WHAT TO DO:
Your answer should be the lines from the one containing "if deleted : bool" through the final line below, copied exactly.

Source records:
● ● ●
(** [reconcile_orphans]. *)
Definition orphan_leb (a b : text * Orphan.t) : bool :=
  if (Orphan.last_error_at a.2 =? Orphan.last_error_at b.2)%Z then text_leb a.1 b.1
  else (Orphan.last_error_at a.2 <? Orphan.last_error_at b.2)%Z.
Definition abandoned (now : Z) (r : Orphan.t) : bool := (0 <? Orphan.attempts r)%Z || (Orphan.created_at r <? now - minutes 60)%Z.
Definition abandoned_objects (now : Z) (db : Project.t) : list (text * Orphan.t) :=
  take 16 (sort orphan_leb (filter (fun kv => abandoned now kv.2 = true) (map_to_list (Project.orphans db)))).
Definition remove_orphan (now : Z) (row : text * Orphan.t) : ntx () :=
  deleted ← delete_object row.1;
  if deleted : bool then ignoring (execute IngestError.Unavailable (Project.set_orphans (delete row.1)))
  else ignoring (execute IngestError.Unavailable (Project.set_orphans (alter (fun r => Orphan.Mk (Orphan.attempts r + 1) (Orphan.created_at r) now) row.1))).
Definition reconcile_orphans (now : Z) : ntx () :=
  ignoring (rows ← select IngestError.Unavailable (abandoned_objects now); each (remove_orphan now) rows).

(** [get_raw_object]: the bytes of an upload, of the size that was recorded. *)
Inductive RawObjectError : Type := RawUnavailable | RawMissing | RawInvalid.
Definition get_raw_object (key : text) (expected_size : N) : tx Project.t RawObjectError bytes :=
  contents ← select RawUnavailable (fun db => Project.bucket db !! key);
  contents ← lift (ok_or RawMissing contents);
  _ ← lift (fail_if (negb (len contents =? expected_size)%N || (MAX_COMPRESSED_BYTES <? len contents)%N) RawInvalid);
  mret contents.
● ● ●
ANSWER BOX:
  if deleted : bool then ignoring (execute IngestError.Unavailable (Project.set_orphans (delete row.1)))
  else ignoring (execute IngestError.Unavailable (Project.set_orphans (alter (fun r => Orphan.Mk (Orphan.attempts r + 1) (Orphan.created_at r) now) row.1))).
Definition reconcile_orphans (now : Z) : ntx () :=
  ignoring (rows ← select IngestError.Unavailable (abandoned_objects now); each (remove_orphan now) rows).

(** [get_raw_object]: the bytes of an upload, of the size that was recorded. *)
Inductive RawObjectError : Type := RawUnavailable | RawMissing | RawInvalid.
Definition get_raw_object (key : text) (expected_size : N) : tx Project.t RawObjectError bytes :=
  contents ← select RawUnavailable (fun db => Project.bucket db !! key);
  contents ← lift (ok_or RawMissing contents);
  _ ← lift (fail_if (negb (len contents =? expected_size)%N || (MAX_COMPRESSED_BYTES <? len contents)%N) RawInvalid);
  mret contents.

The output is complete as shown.